Current White sturgeon research is split into 3 active areas below. Please click on each one for a detailed description.
Spawning research consists of monitoring spawning events in previously identified spawning locations, as well as looking for new spawning locations. This monitoring is conducted to identify when and how frequently spawning occurs and more recently, to determine numbers of adults spawning at different locations.
Egg mats are the primary method used to collect fertilized eggs in the River. These are large steel framed mats containing coarse material (e.g. furnace filter material) that lay on the river bottom in spawning areas. When a female sturgeon spawns, she broadcasts her eggs near the bottom of the river. The eggs are sticky and adhere to the mat material. When the mats are retrieved, the eggs are counted and staged to estimate when the spawning even occurred (based on the development of the egg and the temperature of the river). These data provide insight into the number of spawning events that occur in a given year. These data are then examined in comparison to water temperatures and river flows to help determine spawning cues and describe the reproductive biology of white sturgeon. A small number of the fertilized eggs are incubated at the site to improve survival to hatch and collect tissue for genetic analysis.
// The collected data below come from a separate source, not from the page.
(* ===== verification/FolioSpec.v ===== *)
(** FolioSpec: what the cashier's page (FolioDesk) promises.  The balance of a
    folio is the same in the list and in the detail, and a booking's payments are
    counted on one folio; a payment is recorded once and booked; an invoice states
    its folio; and nothing a request wrote is ever taken back. *)

From Stdlib Require Import QArith Qabs Lqa Permutation.
From S2P Require Import Prelude GoLib Schema Binary64 World Auth Guards Ledger Settlement RoomRepo FolioCharge AccountingSpec FolioDesk Lifecycle.
Local Open Scope string_scope.
Local Open Scope Z_scope.

(** ** Sums of columns *)

Section Columns.
Context {R : Type}.
Implicit Types (p q : R -> bool) (f : R -> Z) (t : list R).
Another method used to monitor white sturgeon spawning events is drift nets. Drift nets are used to monitor the dispersal of larval white sturgeon, and to aid in finding new spawning locations. These nets are also successful in collecting fertilized eggs when placed immediately downstream from known spawning locations. This method was successful in recently identifying a new spawning location HLK and ALGS. The drift nets have a metal framed opening in the shape of a “D” (these nets are also known as “D-Rings”), with a 3 metre tapering net with a collection bottle attached to it. The net sits just off of the bottom of the river, allowing white sturgeon larvae drifting passively with the current to be captured (photo here?) in the collection bottle. The nets are retrieved twice daily, where the collection bottles are changed and the material in the collection bottle is checked for larval white sturgeon presence (suggesting spawning took place upstream of that location. This technique has identified a spawning location downstream of the Kinnaird bridge, a location that will be the focus of monitoring in the coming years.